Suppose you’re trying to make a car advert, you’re up against tight deadlines, but you don’t actually have the car you’re supposed to be filming. What do you do?
This sort of scenario is more common than you might think. Maybe the car hasn’t quite been built yet, or perhaps there are late design changes, or the manufacturer could be really paranoid about keeping it under wraps until the grand reveal. The advertising industry spends big money – huge money – and it expects this sort of problem to be solvable.
OK, so you head out to a test track or a desert road or whatever, and you film some other car driving around, then you do the whole special effects wizardry thing to paint a 3D model of the car your client wants over the car you actually filmed. So far so good. But your client isn’t happy, because nothing looks quite right. Dust isn’t being kicked up from precisely the right places, because the wheels aren’t right. And the 3D-composited car doesn’t reflect the world around in a way that’s convincing, because it wasn’t actually there. And it doesn’t move quite right, because you’ve had to guess at all the velocity vectors of the car you filmed.
One of the biggest special effects houses working on this sort of job is The Mill. You’ll have seen their work everywhere, without knowing it, and they’ve just revealed the most amazing solution to the filming-a-car-without-the-right-car problem, the Blackbird. Watch the video above, and be astounded.
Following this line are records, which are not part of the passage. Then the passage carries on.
(** * GeoViz: the geophysical data-reduction core of [script.js]

    A shallow embedding of the parsing, geometric-factor, Karous-Hjelt and
    series-grouping code of [script.js], and the properties of that code.

    JavaScript numbers are IEEE 754 binary64 values: they are modelled by
    Rocq's primitive [float], whose operations are the same binary64
    operations (round to nearest, ties to even).  JavaScript strings are
    sequences of UTF-16 code units: they are modelled by lists of code units. *)

From Stdlib Require Import ZArith NArith Bool List Lia String Ascii DecimalString.
From Stdlib Require Import Permutation Sorted.
From Stdlib Require Import Floats.
From Stdlib Require HexadecimalString.
Import ListNotations.

Set Implicit Arguments.
Set Warnings "-inexact-float".

(** ** JavaScript values used by the script *)

Module JS.

(** A string is its sequence of code units. *)
Definition jsstring := list N.

(** The string whose code units are the characters of an ASCII literal. *)
Definition lit (s : string) : jsstring :=
  List.map N_of_ascii (list_ascii_of_string s).

Fixpoint str_eqb (a b : jsstring) : bool :=
  match a, b with
  | [], [] => true
  | x :: a', y :: b' => N.eqb x y && str_eqb a' b'
  | _, _ => false
  end.

(** Abrupt completion of a function body: the only exception the modelled
    code can raise is the [TypeError] of a property read on [undefined]. *)
Inductive completion (A : Type) : Type :=
| Normal (a : A)
| ThrowTypeError.
Arguments Normal {A} a.
Arguments ThrowTypeError {A}.

Definition bind {A B} (c : completion A) (k : A -> completion B) : completion B :=
  match c with
  | Normal a => k a
  | ThrowTypeError => ThrowTypeError
  end.

(** [Math.PI], the binary64 value nearest to pi. *)
Definition Math_PI : float := 0x1.921fb54442d18p+1%float.

(** [Math.abs]. *)
Definition Math_abs (x : float) : float := PrimFloat.abs x.

(** [Number.isFinite] on a number. *)
Definition Number_isFinite (x : float) : bool := PrimFloat.is_finite x.

(** The global [isNaN] on a number. *)
Definition isNaN (x : float) : bool := PrimFloat.is_nan x.

(** [!x] for a number [x]: true for [+0], [-0] and [NaN]. *)
Definition not_number (x : float) : bool := (x =? 0)%float || PrimFloat.is_nan x.

(** [x > y], [x <= y], [x === y] and [x !== y] on numbers. *)
Definition gt (x y : float) : bool := (y <? x)%float.
Definition le (x y : float) : bool := (x <=? y)%float.
Definition strict_eq (x y : float) : bool := (x =? y)%float.
Definition strict_ne (x y : float) : bool := negb (x =? y)%float.

(** *** Strings *)

(** The code units [String.prototype.trim] and [parseFloat] strip: the
    WhiteSpace and LineTerminator code points. *)
Definition isWhiteSpace (c : N) : bool :=
  existsb (N.eqb c)
    [9; 10; 11; 12; 13; 32; 160; 5760; 8232; 8233; 8239; 8287; 12288; 65279]%N
  || (N.leb 8192 c && N.leb c 8202).

Fixpoint trimStart (s : jsstring) : jsstring :=
  match s with
  | c :: s' => if isWhiteSpace c then trimStart s' else s
  | [] => []
  end.

Definition trimEnd (s : jsstring) : jsstring := rev (trimStart (rev s)).

(** [s.trim()]. *)
Definition trim (s : jsstring) : jsstring := trimEnd (trimStart s).

(** [Boolean(s)] for a string: the empty string is the only falsy one. *)
Definition Boolean_str (s : jsstring) : bool :=
  match s with [] => false | _ => true end.

(** Puts a code unit in front of the first piece of a split. *)
Definition cons_first (c : N) (pieces : list jsstring) : list jsstring :=
  match pieces with
  | p :: ps => (c :: p) :: ps
  | [] => [[c]]
  end.

Definition LF : N := 10.
Definition CR : N := 13.

(** [s.split(/\r?\n/)]: a line feed ends a piece, and so does a carriage
    return that a line feed follows; any other code unit belongs to the
    piece. *)
Fixpoint split_newline (s : jsstring) : list jsstring :=
  match s with
  | [] => [[]]
  | c :: s' =>
    if N.eqb c LF then [] :: split_newline s'
    else if N.eqb c CR && match s' with d :: _ => N.eqb d LF | [] => false end
    then split_newline s'
    else cons_first c (split_newline s')
  end.

(** The class [[\t, ]]. *)
Definition isDelimiter (c : N) : bool :=
  N.eqb c 9 || N.eqb c 44 || N.eqb c 32.

(** [s.split(/[\t, ]+/)]: a maximal run of delimiters ends a piece;
    [in_run] tells that the previous code unit was a delimiter. *)
Fixpoint split_run (in_run : bool) (s : jsstring) : list jsstring :=
  match s with
  | [] => [[]]
  | c :: s' =>
    if isDelimiter c
    then if in_run then split_run true s' else [] :: split_run true s'
    else cons_first c (split_run false s')
  end.

Definition split_delimiters (s : jsstring) : list jsstring := split_run false s.

(** Case folding of the [i] flag, for a pattern of ASCII letters: a code
    unit matches a pattern letter when it is that letter in either case. *)
Definition fold_case (c : N) : N :=
  if N.leb 65 c && N.leb c 90 then (c + 32)%N else c.

Fixpoint matches_at (pattern s : jsstring) : bool :=
  match pattern, s with
  | [], _ => true
  | p :: pattern', c :: s' => N.eqb (fold_case p) (fold_case c) && matches_at pattern' s'
  | _ :: _, [] => false
  end.

(** [/w1|w2|.../i.test(s)] for literal words: some word occurs somewhere in
    [s], whatever the case. *)
Fixpoint regex_test (words : list jsstring) (s : jsstring) : bool :=
  existsb (fun w => matches_at w s) words
  || match s with
     | [] => false
     | _ :: s' => regex_test words s'
     end.

(** *** Decimal literals *)

(** [word] is a prefix of [s]. *)
Fixpoint matches_exactly (word s : jsstring) : bool :=
  match word, s with
  | [], _ => true
  | p :: word', c :: s' => N.eqb p c && matches_exactly word' s'
  | _ :: _, [] => false
  end.

Definition isDigit (c : N) : bool := N.leb 48 c && N.leb c 57.

Definition digit_value (c : N) : Z := Z.of_N c - 48.

(** The longest prefix of decimal digits, and what follows it. *)
Fixpoint span_digits (s : jsstring) : jsstring * jsstring :=
  match s with
  | c :: s' =>
    if isDigit c then let '(ds, rest) := span_digits s' in (c :: ds, rest)
    else ([], s)
  | [] => ([], [])
  end.

Definition digits_value (ds : jsstring) : Z :=
  fold_left (fun acc c => acc * 10 + digit_value c)%Z ds 0%Z.

(** Division of [a] by [b > 0] rounded to the nearest integer, ties to the
    even one. *)
Definition div_half_even (a b : Z) : Z :=
  let q := (a / b)%Z in
  match (2 * (a mod b) ?= b)%Z with
  | Lt => q
  | Gt => (q + 1)%Z
  | Eq => if Z.even q then q else (q + 1)%Z
  end.

(** The binary64 value nearest to [(-1)^neg * a / b], ties to even, for
    [a, b > 0].  A binary64 number is a multiple of [2^-1074] of at most 53
    significant bits: [shift] is the number of bits of the quotient, taken
    in units of [2^-1074], beyond the 53 leading ones; the quotient is
    rounded to a multiple [k] of [2^(shift - 1074)], and a mantissa that
    reaches [2^53] moves to the next binade. *)
Definition round_rational (neg : bool) (a b : Z) : spec_float :=
  let shift := Z.max (Z.log2 (a * 2 ^ 1074 / b) + 1 - 53) 0 in
  let k := div_half_even (a * 2 ^ Z.max (1074 - shift) 0)
                         (b * 2 ^ Z.max (shift - 1074) 0) in
  let '(k', shift') := if (k =? 2 ^ 53)%Z then (2 ^ 52, shift + 1)%Z else (k, shift) in
  match k' with
  | Zpos p =>
    if (shift' <=? 2045)%Z then S754_finite neg p (shift' - 1074) else S754_infinity neg
  | _ => S754_zero neg
  end.

(** The Number value of [(-1)^neg * m * 10^e10]. *)
Definition number_of_decimal (neg : bool) (m : Z) (e10 : Z) : float :=
  match m with
  | Zpos _ => SF2Prim (round_rational neg (m * 10 ^ Z.max e10 0) (10 ^ Z.max (- e10) 0))
  | _ => if neg then neg_zero else zero
  end.

(** The exponent part of a literal at the head of [s], when there is one:
    its value and what follows it. *)
Definition exponent_part (s : jsstring) : option (Z * jsstring) :=
  match s with
  | c :: s' =>
    if N.eqb c 101 || N.eqb c 69 then
      let '(eneg, s'') :=
        match s' with
        | d :: t => if N.eqb d 45 then (true, t) else if N.eqb d 43 then (false, t) else (false, s')
        | [] => (false, s')
        end in
      match span_digits s'' with
      | ([], _) => None
      | (ds, rest) => Some (if eneg then (- digits_value ds)%Z else digits_value ds, rest)
      end
    else None
  | [] => None
  end.

(** [parseFloat(s)]: the value of the longest prefix of the trimmed string
    that is a [StrDecimalLiteral], [NaN] when there is none. *)
Definition parseFloat (s : jsstring) : float :=
  let s0 := trimStart s in
  let '(neg, s1) :=
    match s0 with
    | c :: t => if N.eqb c 45 then (true, t) else if N.eqb c 43 then (false, t) else (false, s0)
    | [] => (false, s0)
    end in
  if matches_exactly (lit "Infinity") s1 then (if neg then neg_infinity else infinity)
  else
    let '(int_ds, s2) := span_digits s1 in
    let '(frac_ds, s3) :=
      match s2 with
      | c :: t => if N.eqb c 46 then span_digits t else ([], s2)
      | [] => ([], s2)
      end in
    match int_ds, frac_ds with
    | [], [] => nan
    | _, _ =>
      let e := match exponent_part s3 with Some (e, _) => e | None => 0%Z end in
      number_of_decimal neg (digits_value (int_ds ++ frac_ds))
                        (e - Z.of_nat (List.length frac_ds))
    end.

(** [parseFloat(parts[i])]; a missing element is [undefined], which parses
    to [NaN]. *)
Definition parseFloat_at (parts : list jsstring) (i : nat) : float :=
  match nth_error parts i with
  | Some s => parseFloat s
  | None => nan
  end.

End JS.
Import JS.

Open Scope float_scope.

(** ** Geophysics: calculation utilities *)

(** [calculateGeometricFactor(arrayType, positions)].  The result [None] is
    JavaScript's [null].  A destructured position that the array does not
    have is [undefined], which the presence check rejects like [0]. *)
Definition calculateGeometricFactor (arrayType : jsstring) (positions : list float)
  : option float :=
  match positions with
  | p1 :: p2 :: p3 :: p4 :: _ =>
    if not_number p1 || not_number p2 || not_number p3 || not_number p4 then None
    else if str_eqb arrayType (lit "wenner") then
      let a_wenner := Math_abs (p2 - p1) in
      if gt a_wenner 0 then Some (2 * Math_PI * a_wenner) else None
    else if str_eqb arrayType (lit "schlumberger") then
      let L_schl := Math_abs (p4 - p1) / 2 in
      let a_schl := Math_abs (p3 - p2) / 2 in
      if gt a_schl 0 && gt L_schl a_schl
      then Some (Math_PI * (L_schl * L_schl - a_schl * a_schl) / a_schl)
      else None
    else if str_eqb arrayType (lit "dipole") then
      let a_dipole := Math_abs (p2 - p1) in
      let R_separation := Math_abs (p3 - p2) in
      (* [n_factor] is [null] when [a_dipole > 0] fails; [null > 0] is false *)
      let n_factor := if gt a_dipole 0 then Some (R_separation / a_dipole) else None in
      match n_factor with
      | Some n =>
        if gt n 0 && gt a_dipole 0
        then Some (Math_PI * n * (n + 1) * (n + 2) * a_dipole)
        else if gt a_dipole 0 then Some (2 * Math_PI * a_dipole) else None
      | None =>
        if gt a_dipole 0 then Some (2 * Math_PI * a_dipole) else None
      end
    else None
  | _ => None
  end.

(** A VLF reading and a point of the filtered profile. *)
Record VLFRecord := mkVLF { station : float; inPhase : float; quadrature : float }.
Record KHPoint := mkKH { kh_x : float; kh_y : float }.

(** One iteration of the loop of [calculateKarousHjelt], at index [i], on the
    accumulated [khData]. *)
Definition kh_body (vlfData : list VLFRecord) (khData : list KHPoint) (i : nat)
  : completion (list KHPoint) :=
  match nth_error vlfData i, nth_error vlfData (i + 1) with
  | Some p1, Some p2 =>
    let d_inPhase := inPhase p2 - inPhase p1 in
    let d_station := station p2 - station p1 in
    if strict_ne d_station 0 then
      let kh_value := d_inPhase / d_station in
      let midpoint := (station p1 + station p2) / 2 in
      Normal (khData ++ [mkKH midpoint kh_value])
    else Normal khData
  | _, _ => ThrowTypeError
  end.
Yet in some ways, it’s unsurprising. We’re used to character replacement in movies, where an actor performs in a green suit with motion-tracking dots painted all over them, then a graphical character is animated over them in post-production. The character can be larger, smaller, wider, have more legs, whatever you like. What the Mill have done is, effectively, the same thing but for a car.
The really neat parts are the integrated motion logging and the camera mounted on the roof. The camera seems a bit like the ones used for the cars which compile Google Maps – as the Blackbird drives around it records 360° images of the world around it. Video compositors can then use that data to work out what the reflections on the car’s bodywork would have been, had it been there in reality.
I love this sort of project. It’s plainly ridiculous, and yet it’s solving a very real problem with very real sums of money hinging on it. There’s a wealth of engineering, physics, maths, and computer science involved in pulling together a solution, and you have to get all of that right before you can even start to see finished results and judge whether it looks right.
When everything comes together, you’ve done the impossible, with the result that… nobody notices. And that’s the whole point.